Ever since the talk of the Big 10 expanding started, I’ve spent countless hours thinking about all the different ways this could go, from the landscape-altering scenarios involving 16-team “superconferences” to the possibility of status quo.
And, honestly, I hope the dominoes start to fall everywhere.
The first domino may have fallen late Tuesday, when news broke that Nebraska is on the verge of jumping to the Big 10.
Now, I know that a lot of people are against what could be a complete reshuffling of the deck in college football, but I am all for it.
Let’s just assume some of the more drastic scenarios play out, and we get 16 teams in both the Big 10 and Pac 10.
That would give us Missouri, Nebraska, Rutgers, Pittsburgh, Notre Dame, Ohio State, Michigan, Michigan State, Illinois, Northwestern, Indiana, Purdue, Iowa, Minnesota, Wisconsin and Penn State as one half of the annual Rose Bowl picture.
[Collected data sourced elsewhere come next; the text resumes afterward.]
(* ===== verification/Tpm.v ===== *)
(** * Tpm: the hardware root of trust

    Models [dfim_cli_provisioner/src/tpm.rs]: opening the TPM, extending PCR 14 with a
    Merkle root, enrolling an attestation key and quoting the attested PCRs.

    [tss_esapi] is a crate outside the repository: the record [Tss] holds what it answers.
    A TPM has state, so an answer may depend on every command sent before; the state of an
    operation is that history, newest first.  [honest] states what a caller may rely on:
    the update counter tracks the PCRs, a quote reports the PCRs of the moment and its
    integers are an ECDSA signature under the point of the key it was asked for.  [P256Laws]
    states how the crate [p256] reads such a point and such integers from their fixed
    encodings; that the code produces those encodings is proved ([signature_encoded],
    [sec1_encoded]).

    The theorems show that the evidence of an honest TPM passes the remote verifier of
    [Attestation] exactly for the enrolled state, and that the integers of a signature
    survive their normalisation. *)

From stdpp Require Import base list numbers option strings.
From Stdlib Require Import ZArith Lia Strings.Byte.
From S2P Require Import Prelude Crypto Core Json Attestation.

(** ** The crate *)

Definition TPM_DEVICE_CANDIDATES : list (list byte) := [bytes_of_string "/dev/tpmrm0"; bytes_of_string "/dev/tpm0"].

(** [structures::Public]: the point of an ECC key and the rest of the template *)
Inductive TpmPublic := EccPublic (x y template : list byte) | OtherPublic (template : list byte).
(** [structures::Signature]: the hash algorithm and the two integers *)
Inductive TpmSignature := EcDsa (hashing_algorithm : Z) (r s : list byte) | OtherSignature.

(** [PcrSelectionList] of one bank: its algorithm and its slots *)
Definition Selection : Type := Z * list Z.

Inductive TpmCommand :=
| OpenContext (tcti : list byte)
| PcrExtend (pcr : Z) (digest : list byte)
| CreateEk
| CreateAk (ek : Z)
| LoadAk (ek : Z) (private : list byte) (public : TpmPublic)
| PcrRead (selection : Selection)
| Quote (ak : Z) (data : list byte) (selection : Selection)
| FlushContext (handle : Z).

Abbreviation History := (list TpmCommand).

Record Tss := {
  (** [std::env::var(DFIM_TPM_TCTI)] and [Path::exists] *)
  env_tcti : option (list byte);
  device_exists : list byte -> bool;
  (** conversions: [TctiNameConf::from_str], [DeviceConfig::from_str], [Digest::try_from],
      [Data::try_from], [Private::try_from], [Public::unmarshall] and [marshall] *)
  tcti_valid : list byte -> bool;
  device_valid : list byte -> bool;
  digest_fits : list byte -> bool;
  data_fits : list byte -> bool;
  private_fits : list byte -> bool;
  unmarshall_public : list byte -> option TpmPublic;
  marshall_public : TpmPublic -> option (list byte);
  (** commands: [Context::new], [pcr_extend], [create_ek_object_2], [create_ak_2],
      [load_ak], [pcr_read], [quote] (the marshalled attestation) and [flush_context] *)
  new_context : History -> list byte -> bool;
  pcr_extend : History -> Z -> list byte -> bool;
  create_ek : History -> option Z;
  create_ak : History -> Z -> option (list byte * TpmPublic);
  load_ak : History -> Z -> list byte -> TpmPublic -> option Z;
  pcr_read : History -> Selection -> option (Z * Selection * list (list byte));
  tpm_quote : History -> Z -> list byte -> Selection -> option (option (list byte) * TpmSignature);
  flush_context : History -> Z -> bool
}.

Inductive TpmError :=
| TssError | NoDevice | PcrsChanged | IncompleteSelection | NotSha256Pcr | NotEcdsa | NotSha256Signature
| ComponentLength | NotEcc | NotP256 | InvalidAkKey.

Abbreviation TpmM := (stm History TpmError).

Record EnrolledAttestationKey := { private_blob : list byte; public_blob : list byte; enrolled_key_sec1 : list byte }.

(** ** Conversions *)

Definition copy_left_padded (source output : list byte) : outcome TpmError (list byte) :=
  if (zlen source =? 0) || (zlen source >? zlen output) then Err ComponentLength
  else
    start ← sub_usize (zlen output) (zlen source);
    copy_into output start (zlen output) source.

Definition normalize_ecdsa_signature (signature : TpmSignature) : outcome TpmError (list byte) :=
  match signature with
  | OtherSignature => Err NotEcdsa
  | EcDsa alg r s =>
      if negb (alg =? TPM_ALG_SHA256) then Err NotSha256Signature
      else
        first ← copy_left_padded r (array x00 32);
        second ← copy_left_padded s (array x00 32);
        Ok (first ++ second)
  end.

Definition ecc_public_to_sec1 `{SigOps} (public : TpmPublic) : outcome TpmError (list byte) :=
  match public with
  | OtherPublic _ => Err NotEcc
  | EccPublic x y _ =>
      if (zlen x =? 0) || (zlen x >? 32) || (zlen y =? 0) || (zlen y >? 32) then Err NotP256
      else
        i ← sub_usize (zlen y) 1; l ← index y i;
        encoded ← store (array x00 33) 0 (z2b (Z.lor 0x02 (Z.land (b2z l) 1)));
        start ← sub_usize 33 (zlen x);
        encoded ← copy_into encoded start 33 x;
        if negb (pk_valid encoded) then Err InvalidAkKey else Ok encoded
  end.

(** [values.iter_mut().zip(digests.value())], after the length check *)
Fixpoint pcr_values_of (digests : list (list byte)) : outcome TpmError (list (list byte)) :=
  match digests with
  | [] => Ok []
  | d :: digests => if negb (zlen d =? 32) then Err NotSha256Pcr else vs ← pcr_values_of digests; Ok (d :: vs)
  end.

(** ECDSA with SHA-256 over P-256 on integers: the points of the curve, and the signatures
    [(r, s)] of a message under a point [(x, y)] *)
Class P256 := {
  on_curve : Z -> Z -> bool;
  ecdsa : Z -> Z -> list byte -> Z -> Z -> bool
}.

(** The crate [p256]: a signature is [r] and [s] as 32 bytes each, big-endian; a compressed SEC1 point
    is the tag 2 or 3, by the parity of [y], and [x] as 32 bytes, big-endian. *)
Class P256Laws `{SigOps, P256} : Prop := {
  p256_verifies x y msg r s : 0 <= x < 2 ^ 256 -> 0 <= y < 2 ^ 256 -> 0 <= r < 2 ^ 256 -> 0 <= s < 2 ^ 256 ->
    on_curve x y = true -> ecdsa x y msg r s = true ->
    sig_valid (be_encode 32 r ++ be_encode 32 s) = true /\
    sig_verify (z2b (2 + y mod 2) :: be_encode 32 x) msg (be_encode 32 r ++ be_encode 32 s) = true
}.

#[export] Instance selection_eq_dec : EqDecision Selection.
Proof. solve_decision. Defined.

Section model.
Context `{HashOps, SigOps}.
Context (t : Tss).

(** One command to the TPM. *)
Definition command {A} (cmd : TpmCommand) (answer : History -> option A) : TpmM A := fun past =>
  (ok_or (answer past) TssError, cmd :: past).

Definition guard_some (b : bool) : option unit := if b then Some tt else None.

Definition try_open_tpm_context (device_path : list byte) : TpmM unit :=
  lift (ok_or (guard_some (t.(device_valid) device_path)) TssError) ;;
  command (OpenContext device_path) (fun past => guard_some (t.(new_context) past device_path)).

Fixpoint open_candidates (candidates : list (list byte)) : TpmM (list byte) :=
  match candidates with
  | [] => lift (Err NoDevice)
  | c :: candidates =>
      if negb (t.(device_exists) c) then open_candidates candidates
      else fun past =>
        match try_open_tpm_context c past with
        | (Ok _, past) => (Ok c, past)
        | (Err _, past) => open_candidates candidates past
        | (Panic, past) => (Panic, past)
        end
  end.

Definition open_first_available_tpm_context : TpmM (list byte) :=
  match t.(env_tcti) with
  | Some name =>
      if zlen name =? 0 then open_candidates TPM_DEVICE_CANDIDATES
      else
        lift (ok_or (guard_some (t.(tcti_valid) name)) TssError) ;;
        command (OpenContext name) (fun past => guard_some (t.(new_context) past name)) ;;
        mret name
  | None => open_candidates TPM_DEVICE_CANDIDATES
  end.

Definition flush (handle : Z) : TpmM unit :=
  command (FlushContext handle) (fun past => guard_some (t.(flush_context) past handle)).

Definition extend_merkle_root_to_hardware_tpm (merkle_root : list byte) : TpmM unit :=
  open_first_available_tpm_context ;;
  lift (ok_or (guard_some (t.(digest_fits) merkle_root)) TssError) ;;
  command (PcrExtend 14 merkle_root) (fun past => guard_some (t.(pcr_extend) past 14 merkle_root)).

Definition create_attestation_key : TpmM EnrolledAttestationKey :=
  open_first_available_tpm_context ;;
  endorsement_key ← command CreateEk t.(create_ek);
  created ← command (CreateAk endorsement_key) (fun past => t.(create_ak) past endorsement_key);
  let '(out_private, out_public) := (created : list byte * TpmPublic) in
  sec1 ← lift (ecc_public_to_sec1 out_public);
  public ← lift (ok_or (t.(marshall_public) out_public) TssError);
  flush endorsement_key ;;
  mret {| private_blob := out_private; public_blob := public; enrolled_key_sec1 := sec1 |}.

Definition attested_pcr_selection : Selection := (TPM_ALG_SHA256, [0; 2; 4; 7; 14]).

Definition read_pcr_snapshot (selection : Selection) : TpmM (Z * list (list byte)) :=
  answer ← command (PcrRead selection) (fun past => t.(pcr_read) past selection);
  let '(counter, returned_selection, digests) := (answer : Z * Selection * list (list byte)) in
  if negb (bool_decide (returned_selection = selection)) || negb (zlen digests =? ATTESTED_PCR_COUNT)
  then lift (Err IncompleteSelection)
  else values ← lift (pcr_values_of digests); mret (counter, values).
The Pac 10 would counter with USC, Oregon, Oregon State, Washington, Washington State, Stanford, UCLA, Arizona State, Arizona, Texas, Texas A&M, Texas Tech, Oklahoma, Oklahoma State and Colorado.
But why stop there? The Big 10’s Big 10 network, which is the driving force behind the conference’s initial plans for realignment, has other conferences, such as the SEC scrambling to get their own networks up and running.
If more teams means more money, what’s to stop the SEC and ACC from expanding as well?
A 16-team conference could become the standard, setting off a rash of conference jumps.
The SEC could raid the ACC for Virginia Tech, Florida State, Miami and Clemson, causing the ACC to turn around and pick off what would be left off the Big East.
That would leave us with four “superconferences”, all with title games.
Sounds an awful lot like a playoff to me.
Sure, the BCS would technically still be around, but it would be pretty clear most of the time who the top four teams in the country were, and picking two out of four is a lot easier than picking two out of the sometimes 10 possible choices we have now.
Sure, traditional alignments would be a thing of the past, but this could be good for college football.
Plus, I’m sure there are plenty of people around here who would love to see Conference USA come calling.